• _Given records_
• • • •
(* ===== verification/Syswatch.v ===== *)
(** * The thread watch

    [src/packages/syswatch-latest/src/syswatch.c] in mode 2: a thread that keeps the
    processor from the idle thread is stopped and later started anew.  The hook runs at
    each change of the running thread, the state machine once a second in the
    thread of the watch.  The kernel is the threads' objects by address: alive,
    closed, or freed by the idle thread, which is when their memory can no longer be
    read. *)

From Stdlib Require Import String.
From S2P Require Import Prelude.
Open Scope list_scope.

Definition SYSWATCH_EXCEPT_TIMEOUT : Z := 60.
Definition SYSWATCH_EXCEPT_CONFIRM_TMO : Z := 15.
Definition SYSWATCH_EXCEPT_RESUME_DLY : Z := 15.
Definition SYSWATCH_WDT_TIMEOUT : Z := 5.
Definition RT_THREAD_PRIORITY_MAX : Z := 32.
Definition RT_THREAD_READY : Z := 1.
Definition RT_THREAD_RUNNING : Z := 3.
Definition RT_THREAD_CLOSE : Z := 4.
Definition RT_THREAD_STAT_MASK : Z := 7.

(** ** State *)

(** What a thread is made from, and its object. *)
Record recipe := mkRecipe { name : list Z; entry : Z; parameter : Z; stack_size : Z; init_priority : Z; init_tick : Z }.
Record rt_thread := mkThread { made : recipe; stack_addr : Z; current_priority : Z; stat : Z; static : bool }.

Inductive object := Live (t : rt_thread) | Closed (t : rt_thread) | Freed.

Record thread_msg := mkMsg { msg_thread : Z; msg_made : recipe; msg_stack_addr : Z }.

Inductive syswatch_event := SYSWATCH_EVENT_THREAD_KILL | SYSWATCH_EVENT_THREAD_RESUMED.

(** What the watchdog device is told. *)
Inductive wdt_call := WdtInit | WdtTimeout (seconds : Z) | WdtStart | WdtKeepalive.

(** [sw_data] first; then the kernel: the objects, the running thread, the results of the
    coming allocations and thread creations, the calls of the event hook and of the
    watchdog, the threads it was asked to delete, and the freed objects that were read. *)
Record Watch := mkWatch {
  sec_cnt : Z; op_step : Z; lowest_thread : option Z; wait_resume_slist : list thread_msg; event_hook : bool; init_ok : bool;
  objects : Z -> object; running : Z; room : list bool; fresh : list (option Z);
  hook_calls : list (syswatch_event * Z); wdt_calls : list wdt_call; deleted : list Z; freed_reads : list Z
}.

Definition set_sec_cnt v w := mkWatch v (op_step w) (lowest_thread w) (wait_resume_slist w) (event_hook w) (init_ok w) (objects w) (running w) (room w) (fresh w) (hook_calls w) (wdt_calls w) (deleted w) (freed_reads w).
Definition set_op_step v w := mkWatch (sec_cnt w) v (lowest_thread w) (wait_resume_slist w) (event_hook w) (init_ok w) (objects w) (running w) (room w) (fresh w) (hook_calls w) (wdt_calls w) (deleted w) (freed_reads w).
Definition set_lowest v w := mkWatch (sec_cnt w) (op_step w) v (wait_resume_slist w) (event_hook w) (init_ok w) (objects w) (running w) (room w) (fresh w) (hook_calls w) (wdt_calls w) (deleted w) (freed_reads w).
Definition set_waiting v w := mkWatch (sec_cnt w) (op_step w) (lowest_thread w) v (event_hook w) (init_ok w) (objects w) (running w) (room w) (fresh w) (hook_calls w) (wdt_calls w) (deleted w) (freed_reads w).
Definition set_event_hook v w := mkWatch (sec_cnt w) (op_step w) (lowest_thread w) (wait_resume_slist w) v (init_ok w) (objects w) (running w) (room w) (fresh w) (hook_calls w) (wdt_calls w) (deleted w) (freed_reads w).
Definition set_init_ok v w := mkWatch (sec_cnt w) (op_step w) (lowest_thread w) (wait_resume_slist w) (event_hook w) v (objects w) (running w) (room w) (fresh w) (hook_calls w) (wdt_calls w) (deleted w) (freed_reads w).
Definition set_object (a : Z) (o : object) w := mkWatch (sec_cnt w) (op_step w) (lowest_thread w) (wait_resume_slist w) (event_hook w) (init_ok w) (fun x => if x =? a then o else objects w x) (running w) (room w) (fresh w) (hook_calls w) (wdt_calls w) (deleted w) (freed_reads w).
Definition set_running v w := mkWatch (sec_cnt w) (op_step w) (lowest_thread w) (wait_resume_slist w) (event_hook w) (init_ok w) (objects w) v (room w) (fresh w) (hook_calls w) (wdt_calls w) (deleted w) (freed_reads w).
Definition set_room v w := mkWatch (sec_cnt w) (op_step w) (lowest_thread w) (wait_resume_slist w) (event_hook w) (init_ok w) (objects w) (running w) v (fresh w) (hook_calls w) (wdt_calls w) (deleted w) (freed_reads w).
Definition set_fresh v w := mkWatch (sec_cnt w) (op_step w) (lowest_thread w) (wait_resume_slist w) (event_hook w) (init_ok w) (objects w) (running w) (room w) v (hook_calls w) (wdt_calls w) (deleted w) (freed_reads w).
Definition set_calls v w := mkWatch (sec_cnt w) (op_step w) (lowest_thread w) (wait_resume_slist w) (event_hook w) (init_ok w) (objects w) (running w) (room w) (fresh w) v (wdt_calls w) (deleted w) (freed_reads w).
Definition set_wdt_calls v w := mkWatch (sec_cnt w) (op_step w) (lowest_thread w) (wait_resume_slist w) (event_hook w) (init_ok w) (objects w) (running w) (room w) (fresh w) (hook_calls w) v (deleted w) (freed_reads w).
Definition set_deleted v w := mkWatch (sec_cnt w) (op_step w) (lowest_thread w) (wait_resume_slist w) (event_hook w) (init_ok w) (objects w) (running w) (room w) (fresh w) (hook_calls w) (wdt_calls w) v (freed_reads w).
Definition set_freed_reads v w := mkWatch (sec_cnt w) (op_step w) (lowest_thread w) (wait_resume_slist w) (event_hook w) (init_ok w) (objects w) (running w) (room w) (fresh w) (hook_calls w) (wdt_calls w) (deleted w) v.

Abbreviation WM := (M Watch).

Section Syswatch.
(** The thread of the watch, the idle thread, and whether the type word of a freed
    block reads as that of a static object. *)
Context (self idle : Z) (reads_static : Z -> bool).

(** ** The kernel *)

Definition thread_at (a : Z) : WM rt_thread :=
  do w <- get; match objects w a with Live t | Closed t => ret t | Freed => fault end.

(** A static object loses its type when it is detached, a dynamic one when it is freed.
    Of a freed object whatever is there is read, and the reading is recorded. *)
Definition rt_object_is_systemobject (a : Z) : WM bool :=
  do w <- get;
  match objects w a with
  | Live t => ret (static t)
  | Closed _ => ret false
  | Freed => run modify (set_freed_reads (freed_reads w ++ [a])); ret (reads_static a)
  end.

Definition touched (t : rt_thread) (s p : Z) : rt_thread := mkThread (made t) (stack_addr t) p s (static t).
Definition closed (t : rt_thread) : rt_thread := touched t RT_THREAD_CLOSE (current_priority t).

Definition asked_to_delete (a : Z) : WM unit := modify (fun w => set_deleted (deleted w ++ [a]) w).

(** The assertions are on the type, which a detached object has lost. *)
Definition rt_thread_detach (a : Z) : WM unit :=
  run asked_to_delete a;
  do w <- get;
  match objects w a with
  | Live t => if static t then modify (set_object a (Closed (closed t))) else fault
  | _ => fault
  end.

Definition rt_thread_delete (a : Z) : WM unit :=
  run asked_to_delete a;
  do w <- get;
  match objects w a with
  | Live t => if static t then fault else modify (set_object a (Closed (closed t)))
  | Closed t => if static t then fault else ret tt
  | Freed => fault
  end.

Definition rt_thread_exit : WM unit :=
  do w <- get;
  match objects w (running w) with Live t => modify (set_object (running w) (Closed (closed t))) | _ => fault end.

Definition new_thread (r : recipe) (stack : Z) (is_static : bool) : rt_thread := mkThread r stack (init_priority r) RT_THREAD_READY is_static.

(** Only an object that is neither in use nor freed can be made anew. *)
Definition rt_thread_init (a : Z) (r : recipe) (stack : Z) : WM unit :=
  do w <- get;
  match objects w a with Closed _ => modify (set_object a (Live (new_thread r stack true))) | _ => fault end.

Definition rt_thread_create (r : recipe) : WM (option Z) :=
  do w <- get;
  match fresh w with
  | Some a :: f => run modify (set_fresh f); run modify (set_object a (Live (new_thread r 0 false))); ret (Some a)
  | None :: f => run modify (set_fresh f); ret None
  | [] => ret None
  end.

Definition rt_malloc : WM bool :=
  do w <- get;
  match room w with b :: r => run modify (set_room r); ret b | [] => ret false end.

(** ** The watch *)

Definition told (w : Watch) (e : syswatch_event) (a : Z) : list (syswatch_event * Z) := if event_hook w then [(e, a)] else [].

Definition syswatch_event_hook_call (e : syswatch_event) (a : Z) : WM unit :=
  modify (fun w => set_calls (hook_calls w ++ told w e a) w).

Definition syswatch_thread_except_resolve_kill (a : Z) : WM unit :=
  run syswatch_event_hook_call SYSWATCH_EVENT_THREAD_KILL a;
  do b <- rt_object_is_systemobject a;
  if b : bool then rt_thread_detach a else rt_thread_delete a.

Definition syswatch_thread_except_resolve_resume_save_msg (a : Z) : WM unit :=
  do ok <- rt_malloc;
  if negb ok then ret tt else
  do t <- thread_at a;
  modify (fun w => set_waiting (wait_resume_slist w ++ [mkMsg a (made t) (stack_addr t)]) w).

Definition syswatch_thread_except_resolve_resume_from_msg (m : thread_msg) : WM unit :=
  do b <- rt_object_is_systemobject (msg_thread m);
  if b : bool then
    run rt_thread_init (msg_thread m) (msg_made m) (msg_stack_addr m);
    syswatch_event_hook_call SYSWATCH_EVENT_THREAD_RESUMED (msg_thread m)
  else
    do r <- rt_thread_create (msg_made m);
    match r with Some a => syswatch_event_hook_call SYSWATCH_EVENT_THREAD_RESUMED a | None => ret tt end.

Fixpoint resume_loop (fuel : nat) : WM unit :=
  do w <- get;
  match wait_resume_slist w with
  | [] => ret tt
  | m :: _ =>
      match fuel with
      | O => fault
      | S k =>
          run syswatch_thread_except_resolve_resume_from_msg m;
          run modify (fun w => set_waiting (tail (wait_resume_slist w)) w);
          resume_loop k
      end
  end.

Definition syswatch_thread_except_resolve_resume_all : WM unit := do w <- get; resume_loop (length (wait_resume_slist w)).

Definition syswatch_thread_except_resolve (thread : option Z) : WM unit :=
  match thread with
  | None => ret tt
  | Some a =>
      if a =? self then ret tt else
      run syswatch_thread_except_resolve_resume_save_msg a;
      syswatch_thread_except_resolve_kill a
  end.

Definition syswatch_thread_switch_hook (from to : Z) : WM unit :=
  do f <- thread_at from;
  do t <- thread_at to;
  if current_priority t <? current_priority f then ret tt else
  if current_priority t =? RT_THREAD_PRIORITY_MAX - 1 then
    do w <- get;
    if op_step w =? 0 then modify (set_sec_cnt 0)
    else if op_step w =? 1 then
      run modify (set_sec_cnt 0);
      modify (set_op_step (match wait_resume_slist w with [] => 0 | _ => 2 end))
    else ret tt
  else
    do w <- get;
    if negb (op_step w =? 1) then ret tt else
    match lowest_thread w with
    | None => modify (set_lowest (Some to))
    | Some a =>
        do l <- thread_at a;
        if current_priority l <? current_priority t then modify (set_lowest (Some to))
        else if current_priority t <? current_priority l then ret tt
        else if current_priority t =? current_priority f then
          if Z.land (stat f) RT_THREAD_STAT_MASK =? RT_THREAD_RUNNING then modify (set_lowest (Some from)) else ret tt
        else ret tt
    end.

Definition syswatch_check_timeout (tmo_s : Z) : WM bool :=
  run modify (fun w => set_sec_cnt (u16 (sec_cnt w + 1)) w);
  do n <- gets sec_cnt;
  if n <? tmo_s then ret false else run modify (set_sec_cnt 0); ret true.

Definition syswatch_fsm : WM unit :=
  do w <- get;
  if op_step w =? 0 then
    do over <- syswatch_check_timeout SYSWATCH_EXCEPT_TIMEOUT;
    if over : bool then run modify (set_op_step 1); modify (set_lowest None) else ret tt
  else if op_step w =? 1 then
    do over <- syswatch_check_timeout SYSWATCH_EXCEPT_CONFIRM_TMO;
    if over : bool then
      do a <- gets lowest_thread;
      run syswatch_thread_except_resolve a;
      modify (set_lowest None)
    else ret tt
  else if op_step w =? 2 then
    do over <- syswatch_check_timeout SYSWATCH_EXCEPT_RESUME_DLY;
    if over : bool then run syswatch_thread_except_resolve_resume_all; modify (set_op_step 0) else ret tt
  else run modify (set_op_step 0); modify (set_sec_cnt 0).

Definition wdt_control (c : wdt_call) : WM unit := modify (fun w => set_wdt_calls (wdt_calls w ++ [c]) w).

(** [found] is whether there is a watchdog device. *)
Definition syswatch_wdt_startup (found : bool) : WM bool :=
  if negb found then ret false else
  run wdt_control WdtInit;
  run wdt_control (WdtTimeout SYSWATCH_WDT_TIMEOUT);
  run wdt_control WdtStart;
  ret true.

Definition syswatch_wdt_feed : WM unit := wdt_control WdtKeepalive.

(** [syswatch_thread_entry] up to its loop, and a round of it. *)
Definition syswatch_start (found : bool) : WM bool :=
  do ok <- syswatch_wdt_startup found;
  if negb ok then ret false else run modify (set_waiting []); ret true.

Definition syswatch_second : WM unit := run syswatch_wdt_feed; syswatch_fsm.

Definition syswatch_set_event_hook (hook : bool) : WM unit := modify (set_event_hook hook).

Definition SYSWATCH_THREAD_NAME : list Z := [115; 121; 115; 119; 97; 116; 99; 104].
Definition SYSWATCH_THREAD_STK_SIZE : Z := 512.
Definition SYSWATCH_THREAD_PRIO : Z := 0.

Definition syswatch_init (thread_entry : Z) : WM Z :=
  do done <- gets init_ok;
  if done : bool then ret 0 else
  do tid <- rt_thread_create (mkRecipe SYSWATCH_THREAD_NAME thread_entry 0 SYSWATCH_THREAD_STK_SIZE SYSWATCH_THREAD_PRIO 20);
  match tid with None => ret (-1) | Some _ => run modify (set_init_ok true); ret 0 end.

(** ** The system *)

(** A change of the running thread, a second, the end of the running thread, the idle
    thread freeing an object, the kernel changing a thread's state (it suspends, is
    ready, runs) or priority (it holds a mutex others wait for). *)
Inductive happening := Switch (to : Z) | Second | Exit | Reclaim (a : Z) | Touch (a s p : Z).

Definition happens (h : happening) : WM unit :=
  match h with
  | Switch to => do from <- gets running; run syswatch_thread_switch_hook from to; modify (set_running to)
  | Second => syswatch_second
  | Exit => rt_thread_exit
  | Reclaim a => modify (set_object a Freed)
  | Touch a s p => do w <- get; match objects w a with Live t => modify (set_object a (Live (touched t s p))) | _ => fault end
  end.

Fixpoint happen (hs : list happening) : WM unit :=
  match hs with [] => ret tt | h :: hs' => run happens h; happen hs' end.
End Syswatch.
• • • •
A line counts if it holds the word "option". Work out how many lines in the listing count, and give only that number.

• _Result below_
4